(** C8: a meld card that came back from the lookup (and from the
    rulings, when asked for) is skipped when its parts hold no meld
    result, or when the lookup of the meld result fails: one error record
    is logged, the deck is left as it was and the loop goes on with the
    remaining cards.  In particular a zone of such a card followed by a
    card that resolves to [x] gives the deck with [x] only. *)
Theorem meld_without_result_is_skipped cards opts q deck cardInfo w card rulings w1 :
  fetch opts cardInfo w = (Ret (inl (card, rulings)), w1) →
  scryfall.Layout card = scryfall.LayoutMeld →
  (∀ part, part ∈ scryfall.AllParts card →
           scryfall.Component part ≠ scryfall.ComponentMeldResult)
  ∨ (∃ err s2,
       findMeldResultURI (scryfall.AllParts card) ≠ EmptyString
       ∧ scryfall.GetCard client
           (lastPart (splitSlash (findMeldResultURI (scryfall.AllParts card))))
           (service w1) = (inr err, s2)) →
  ∃ w2 rec,
    logged w2 = logged w1 ++ [rec] ∧ level rec = ErrorLevel
    ∧ resolveOne cards opts q deck cardInfo w = (Ret (NextCard deck), w2)
    ∧ (∀ rest, resolveAll cards opts q (cardInfo :: rest) deck w
               = resolveAll cards opts q rest deck w2)
    ∧ (∀ next x w3,
         resolveOne cards opts q deck next w2 = (Ret (NextCard (addCard deck x)), w3) →
         resolveAll cards opts q [cardInfo; next] deck w
           = (Ret (addCard deck x, None), w3)
         ∧ plugins.Cards (addCard deck x) = plugins.Cards deck ++ [x]).
Proof.
  intros Hfetch Hlayout Hcase.
  assert (Hbuild : ∃ w2 rec,
             logged w2 = logged w1 ++ [rec] ∧ level rec = ErrorLevel
             ∧ build card rulings (count_of cards (Name cardInfo)) q deck w1
               = (Ret (NextCard deck), w2)).
  { unfold buildCard. rewrite Hlayout. simpl. unfold meldCard.
    destruct Hcase as [Hnone|(err & s2 & Huri & Hget)].
    - destruct (Z.of_nat (length (scryfall.AllParts card)) =? 0).
      + eexists _, _. split; [|split]; [| |reflexivity]; done.
      + assert (Hempty : findMeldResultURI (scryfall.AllParts card) = EmptyString).
        { revert Hnone. generalize (scryfall.AllParts card).
          induction l as [|part rest IH]; intros Hnone; simpl; [done|].
          destruct (String.eqb_spec (scryfall.Component part) scryfall.ComponentMeldResult)
            as [Heq|_].
          - exfalso. apply (Hnone part); [by left|done].
          - apply IH. intros part' Hin. apply Hnone. by right. }
        rewrite Hempty. simpl.
        eexists _, _. split; [|split]; [| |reflexivity]; done.
    - destruct (Z.of_nat (length (scryfall.AllParts card)) =? 0) eqn:Elen.
      { exfalso. apply Z.eqb_eq in Elen.
        destruct (scryfall.AllParts card); [by apply Huri|simpl in Elen; lia]. }
      destruct (Str.len (findMeldResultURI (scryfall.AllParts card)) =? 0) eqn:Euri.
      { exfalso. apply Z.eqb_eq in Euri. unfold Str.len in Euri.
        destruct (findMeldResultURI (scryfall.AllParts card)); [by apply Huri|].
        simpl in Euri. lia. }
      unfold bind, call, emit, ret. rewrite Hget.
      eexists _, _. split; [|split]; [| |reflexivity]; done. }
  destruct Hbuild as (w2 & rec & Hlog & Hlevel & Hbuild).
  assert (Hone : resolveOne cards opts q deck cardInfo w = (Ret (NextCard deck), w2)).
  { unfold resolveCard. by rewrite (bind_step _ _ _ _ _ Hfetch). }
  exists w2, rec. split; [done|]. split; [done|]. split; [done|]. split.
  - intros rest. simpl. by rewrite (bind_step _ _ _ _ _ Hone).
  - intros next x w3 Hnext. split; [|done]. simpl.
    rewrite (bind_step _ _ _ _ _ Hone). by rewrite (bind_step _ _ _ _ _ Hnext).
Qed.
(** * The nucleus coordinator: [run] of cmd/nucleus/bin.go

    A shallow embedding of [run] in two parts.

    - The start-up (lines 58-166) is sequential: it is written in a small
      state-and-stop monad over a [World] holding the process-wide
      [global.NeuronHost] and the chronological list of observable events.
    - The concurrent tail (lines 168-217) is a labelled transition system
      over the main goroutine, the two task goroutines, the goroutine that
      waits on the WaitGroup, the interrupt channel and the clock. *)

From Stdlib Require Import ZArith List String Ascii Bool Lia.
Import ListNotations.
Open Scope string_scope.
Open Scope Z_scope.
Open Scope list_scope.

(** ** Configuration, as far as [run] reads and writes it *)

Record LoggingConfig := mkLoggingConfig {
  FileLocation : string
}.

Record NucleusConfig := mkNucleusConfig {
  LogFile     : string;
  LogConfig   : LoggingConfig;
  Verbose     : bool;
  LocalRunner : bool;
  SynapseHost : string
}.

(** Functions of Go's library and constants of pkg/global that [run] uses
    and that are declared outside cmd/nucleus/bin.go. *)
Record Externals := mkExternals {
  TrimSpace              : string -> string;           (* strings.TrimSpace *)
  filepath_Join          : string -> string -> string; (* filepath.Join, two elements *)
  NeuronRemoteHost       : string;                     (* global.NeuronRemoteHost *)
  NUCLEUS_BINARY_VERSION : string                      (* global.NUCLEUS_BINARY_VERSION *)
}.

(** ** Values built by the collaborators' constructors

    The constructors live in other packages; a value they return is kept
    as the constructor's name applied to the arguments [run] passed. *)

Inductive Ctor :=
| LoadNucleusConfig | NewLogger | NewPipeline | teststats_New
| NewAzureBlobEnv | NewPayloadManger | secret_New | NewTASConfigManager
| NewGitManager | NewDiffManager | NewExecutionManager
| NewTestDiscoveryService | NewTestExecutionService
| NewTestBlockListService | NewRouter | task_New | zstd_New
| cachemanager_New | parser_New | coverage_New.

#[warnings="-register-all"]
Inductive Obj :=
| ONil
| OCmd                                   (* cmd, run's first argument *)
| OCtx                                   (* ctx of line 58 *)
| OCfg (cfg : NucleusConfig)
| OLogConfig (lc : LoggingConfig)
| OBool (b : bool)
| OInstanceZapLogger
| ONew (c : Ctor) (args : list Obj).

(** The fourteen plugin fields of core.Pipeline that [run] assigns. *)
Record Pipeline := mkPipeline {
  PayloadManager       : Obj;
  TASConfigManager     : Obj;
  GitManager           : Obj;
  DiffManager          : Obj;
  TestDiscoveryService : Obj;
  TestBlockListService : Obj;
  TestExecutionService : Obj;
  ExecutionManager     : Obj;
  ParserService        : Obj;
  CoverageService      : Obj;
  TestStats            : Obj;
  Task                 : Obj;
  CacheStore           : Obj;
  SecretParser         : Obj
}.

------------------------------------

Exercise requirements: Look over the material above and show each line where "intros" appears.

Completed exercise:
  intros Hfetch Hlayout Hcase.
          induction l as [|part rest IH]; intros Hnone; simpl; [done|].
          - apply IH. intros part' Hin. apply Hnone. by right. }
  - intros rest. simpl. by rewrite (bind_step _ _ _ _ _ Hone).
  - intros next x w3 Hnext. split; [|done]. simpl.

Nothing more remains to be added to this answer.